While several bandmates note the growing crowd as their best memory from the tour, Leville laughed, stating that the thing that will always stick out most is the image he saw when the band first arrived.
“My best memory was pulling into the parking lot with the van and just seeing a guy with a greasy Mohawk and ripped-up clothes riding around on a pink mini-bike,” said Leville.
Second Floor Escape also remembers two of their first experiences performing, which both took place at WLU Last Band Standing competitions.
They came in first place in the February show and second place in the final competition. For Second Floor Escape, performing at Wilf’s did not really suit their style of music. “The styles that were there were more of a bar feel,” said vocalist Justin Bouchard.
All in all, he feels that the band came out of the competition with a positive attitude and a lot of great feedback.
The group call themselves “rock experimental” resisting such labels as screamo or hardcore.
While they do incorporate some yelling into their music, Dubeau explains that the majority of it is vocal harmonizing.
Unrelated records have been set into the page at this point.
(** X14: without an encoder the estimate [e] of a text of [n] characters
    satisfies [4 e <= n <= 4 e + 3]; the estimate of a concatenation is
    the sum of the estimates of its parts or one more, and it never
    decreases when text is appended. *)
Theorem X14_fallback_estimate (a b : str) :
  let est t := fst (estimate_tokens None None (Some t)) in
  4 * est a <= len a <= 4 * est a + 3
  /\ est a + est b <= est (a ++ b) <= est a + est b + 1
  /\ est a <= est (a ++ b).
Proof.
  cbv beta zeta. rewrite !estimate_fallback, len_app.
  pose proof (len_nonneg a). pose proof (len_nonneg b).
  pose proof (Z.div_mod (len a) 4 ltac:(lia)).
  pose proof (Z.div_mod (len b) 4 ltac:(lia)).
  pose proof (Z.div_mod (len a + len b) 4 ltac:(lia)).
  pose proof (Z.mod_pos_bound (len a) 4 ltac:(lia)).
  pose proof (Z.mod_pos_bound (len b) 4 ltac:(lia)).
  pose proof (Z.mod_pos_bound (len a + len b) 4 ltac:(lia)).
  lia.
Qed.

End TokenizerMore.

(* ================================================================== *)
(** * Skill overhead *)
(* ================================================================== *)

Section SkillsMore.
Import SkillsPy.

(** X15: [estimate_skill_tokens] counts the files found and charges 50
    tokens for each; the result is computed once: a later call returns the
    cached pair whatever is on the file system by then, and after
    [clear_cache] the next call counts again. *)
Theorem X15_skill_tokens_cached (found found' : list str) :
  let n := Z.of_nat (List.length found) in
  let n' := Z.of_nat (List.length found') in
  let c1 := snd (estimate_skill_tokens found None) in
  fst (estimate_skill_tokens found None) = (n, 50 * n)
  /\ estimate_skill_tokens found' c1 = ((n, 50 * n), c1)
  /\ fst (estimate_skill_tokens found' (clear_cache c1)) = (n', 50 * n')
  /\ fst (estimate_skill_tokens [] None) = (0, 0).
Proof.
  cbv zeta. unfold estimate_skill_tokens, clear_cache,
    TOKENS_PER_SKILL_METADATA. cbn [fst snd].
  rewrite !(Z.mul_comm _ 50). auto.
Qed.

(** X16: the initial estimate adds the system prompt allowance of 2500 to
    the skill tokens, and its percentages and window are exactly those
    [calculate_context_metrics] reports for that total and the same model;
    with a cold cache the total is [50 * count + 2500]. *)
Theorem X16_initial_estimate (found : list str) (c : cache)
  (model : option str) :
  let count := fst (fst (estimate_skill_tokens found c)) in
  let toks := snd (fst (estimate_skill_tokens found c)) in
  fst (get_initial_context_estimate found c model)
  = (m <- Tokenizer.calculate_context_metrics (toks + 2500) model ;;
     Ok {| skill_count := count;
           skill_tokens := toks;
           system_prompt_tokens := 2500;
           total_initial_tokens := Tokenizer.estimated_tokens m;
           used_percentage := Tokenizer.used_percentage m;
           remaining_percentage := Tokenizer.remaining_percentage m;
           context_window_size := Tokenizer.context_window_size m |})%py
  /\ snd (get_initial_context_estimate found c model)
     = snd (estimate_skill_tokens found c)
  /\ (c = None ->
      toks + 2500 = 50 * Z.of_nat (List.length found) + 2500
      /\ 2500 <= toks + 2500).
Proof.
  cbv zeta. unfold get_initial_context_estimate,
    Tokenizer.calculate_context_metrics, Tokenizer.metrics_for_window.
  destruct (estimate_skill_tokens found c) as [[count toks] c'] eqn:E.
  cbn [fst snd]. unfold SYSTEM_PROMPT_TOKENS.
  refine (conj _ (conj eq_refl _)).
  - destruct (Tokenizer.get_context_window model) as [w|]; [|reflexivity].
    cbn [rbind].
    destruct (Tokenizer.calculate_context_percentage (toks + 2500) w);
      reflexivity.
  - intros ->. unfold estimate_skill_tokens, TOKENS_PER_SKILL_METADATA in E.
    inversion E. lia.
Qed.

(** X16 with 21 skills found and the default window. *)
Lemma X16_witness :
  option_map total_initial_tokens
    (match fst (get_initial_context_estimate
                  (repeat (py "SKILL.md") 21) None None) with
     | Ok e => Some e
     | Raise _ => None
     end) = Some 3550.
Proof.
  destruct (X16_initial_estimate (repeat (py "SKILL.md") 21) None None)
    as (H & _ & K).
  destruct (K eq_refl) as [K1 _].
  cbv zeta in H. rewrite H. vm_compute. reflexivity.
Defined.

End SkillsMore.

(* ================================================================== *)
(** * Further properties of the report parser *)
(* ================================================================== *)

Section ParserMore.
Import Re ContextParser.
Local Open Scope py_scope.

(** The shape of a parse that returns a breakdown. *)
Lemma parse_context_output_shape (output : str) (bd : ContextBreakdown) :
  parse_context_output output = Ok (Some bd) ->
  str_in s_context_usage output = true
  /\ exists b mcp agents memory sk,
      parse_summary output = Ok b
      /\ bd = set_slot (set_slot (set_slot (set_slot b McpTools mcp)
                                           CustomAgents agents)
                                 MemoryFiles memory)
                       Skills sk.
Proof.
  unfold parse_context_output, rbind. intros H.
  destruct (str_in s_context_usage output); [|discriminate].
  split; [reflexivity|]. cbn [negb] in H.
  destruct (parse_summary output) as [b|]; [|discriminate].
  destruct (parse_section output s_mcp_tools (mcp_tools b)) as [m1|];
    [|discriminate].
  destruct (parse_section output s_custom_agents (custom_agents b))
    as [m2|]; [|discriminate].
  destruct (parse_section output s_memory_files (memory_files b))
    as [m3|]; [|discriminate].
  destruct (parse_section output s_skills (skills b)) as [m4|];
    [|discriminate].
  exists b, m1, m2, m3, m4. split; [reflexivity | congruence].
Qed.

Lemma parse_categories_header (ms : list Match) :
  forall b b', parse_categories b ms = Ok b' -> header_of b' = header_of b.
Proof.
  induction ms as [|m ms IH]; intros b b' H; simpl in H.
  - inversion H; reflexivity.
  - unfold rbind in H at 1.
    destruct (parse_category b m) as [b1|] eqn:E; [|discriminate].
    rewrite (IH b1 b' H).
    unfold parse_category, rbind in E.
    destruct (float_of_str (group m 2)); [|discriminate].
    destruct (if match group_opt m 3 with
                 | Some s => str_eqb s s_k
                 | None => false
                 end then _ else _); [|discriminate].
    destruct (float_of_str (group m 4)); [|discriminate].
    inversion E; subst b1.
    destruct (classify (lower (strip (group m 1)))); reflexivity.
Qed.

(** X17: [parse_context_output] returns [None] exactly when the text does
    not contain ["Context Usage"]; with the marker present it returns a
    breakdown or raises, and a breakdown carries the input as
    [raw_output]. *)
Theorem X17_marker_decides_none (output : str) (bd : ContextBreakdown) :
  (str_in s_context_usage output = false ->
   parse_context_output output = Ok None)
  /\ (parse_context_output output = Ok None ->
      str_in s_context_usage output = false)
  /\ (parse_context_output output = Ok (Some bd) ->
      str_in s_context_usage output = true /\ raw_output bd = output).
Proof.
  refine (conj _ (conj _ _)).
  - intros H. unfold parse_context_output. rewrite H. reflexivity.
  - unfold parse_context_output, rbind.
    destruct (str_in s_context_usage output); [|reflexivity].
    cbn [negb]. intros H.
    destruct (parse_summary output) as [b|]; [|discriminate].
    destruct (parse_section output s_mcp_tools (mcp_tools b));
      [|discriminate].
    destruct (parse_section output s_custom_agents (custom_agents b));
      [|discriminate].
    destruct (parse_section output s_memory_files (memory_files b));
      [|discriminate].
    destruct (parse_section output s_skills (skills b)); discriminate.
  - intros H. apply parse_context_output_shape in H.
    destruct H as [Hm (b & m1 & m2 & m3 & m4 & Hs & ->)].
    split; [exact Hm|].
    change (raw_output b = output).
    unfold parse_summary, rbind in Hs.
    destruct (parse_header output (empty_breakdown output)) as [b0|] eqn:E;
      [|discriminate].
    apply parse_categories_header in Hs.
    assert (R : raw_output b = raw_output b0)
      by (unfold header_of in Hs; congruence).
    rewrite R. unfold parse_header in E.
    destruct (search header_pattern output) as [m|].
    + unfold rbind in E.
      repeat match type of E with
             | context [match ?x with Ok _ => _ | Raise _ => _ end] =>
               destruct x; try discriminate E
             end.
      inversion E; reflexivity.
    + inversion E; reflexivity.
Qed.

(** X17 on a text without the marker and on a report. *)
Lemma X17_witness :
  parse_context_output (py "⛁ Skills: 687 tokens (0.3%)") = Ok None
  /\ raw_output sections_breakdown = report_sections.
Proof.
  destruct (X17_marker_decides_none (py "⛁ Skills: 687 tokens (0.3%)")
              sections_breakdown) as (H & _).
  destruct (X17_marker_decides_none report_sections sections_breakdown)
    as (_ & _ & K).
  split.
  - apply H. vm_compute. reflexivity.
  - apply K. vm_compute. reflexivity.
Defined.





(** X20: only the four sections with items ever receive items: in every
    breakdown returned, the categories system prompt, system tools,
    messages, free space and autocompact buffer have an empty item list. *)
Theorem X20_plain_categories_have_no_items (output : str)
  (bd : ContextBreakdown) (f : slot) (c : ContextCategory) :
  parse_context_output output = Ok (Some bd) ->
  In f plain_slots -> get_slot bd f = Some c -> items c = [].
Proof.
  intros H Hf Hc. apply parse_context_output_shape in H.
  destruct H as [_ (b & m1 & m2 & m3 & m4 & Hs & ->)].
  apply parse_summary_no_items in Hs. apply (Hs f c).
  rewrite !get_set_slot in Hc. unfold plain_slots in Hf.
  destruct Hf as [<- | [<- | [<- | [<- | [<- | []]]]]]; exact Hc.
Qed.

(** X20 on the sample report of the module: its Messages category, 25500
    tokens, has no items. *)
Lemma X20_witness :
  tokens sample_messages = 25500 /\ items sample_messages = [].
Proof.
  split; [reflexivity|].
  apply (X20_plain_categories_have_no_items sample_output
           sample_breakdown Messages sample_messages).
  - vm_compute. reflexivity.
  - unfold plain_slots. simpl. tauto.
  - reflexivity.
Defined.

End ParserMore.

Section TerminalSearch.
Import Re ContextParser.

Lemma rfind_from_none (sub s : str) :
  forall i, 0 <= i -> rfind_from sub s i = -1 -> str_in sub s = false.
Proof.
  induction s as [|c t IH]; intros i Hi H; simpl in H |- *.
  - destruct (startswith sub []); [lia | reflexivity].
  - destruct (Z.eqb_spec (rfind_from sub t (i + 1)) (-1)) as [E | E].
    + rewrite (IH (i + 1) ltac:(lia) E).
      destruct (startswith sub (c :: t)); [lia | reflexivity].
    + congruence.
Qed.

Lemma rfind_from_found (sub s : str) :
  forall i r, 0 <= i -> rfind_from sub s i = r -> r <> -1 ->
    i <= r /\ startswith sub (skipn (Z.to_nat (r - i)) s) = true.
Proof.
  induction s as [|c t IH]; intros i r Hi H Hr; simpl in H.
  - destruct (startswith sub []) eqn:E; [|congruence].
    subst r. rewrite Z.sub_diag. split; [lia | exact E].
  - destruct (Z.eqb_spec (rfind_from sub t (i + 1)) (-1)) as [E | E].
    + destruct (startswith sub (c :: t)) eqn:S; [|congruence].
      subst r. rewrite Z.sub_diag. split; [lia | exact S].
    + destruct (IH (i + 1) r ltac:(lia) H Hr) as [Hle Hs].
      split; [lia|].
      replace (Z.to_nat (r - i)) with (S (Z.to_nat (r - (i + 1)))) by lia.
      exact Hs.
Qed.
For Scagnetti, the group has become more diverse over time. “We used to write really heavy stuff with tons of screaming, stuff that we wanted other people to like,” he said. “But I think now we’re writing music that we just want ourselves to hear.”
Second Floor Escape plans to begin working on their first album in September, so that it will be released in time for Canadian Music Week (CMW) in March. “When we get to CMW and we’re with officials, we can have something to give them,” explained Leville.
While finding time between school and work to get together and play has been a challenge, they hope to experience success beyond Warped Tour.
“We’re hoping that someday soon we can outdo it,” said Leville. “But that’s going to be pretty hard.”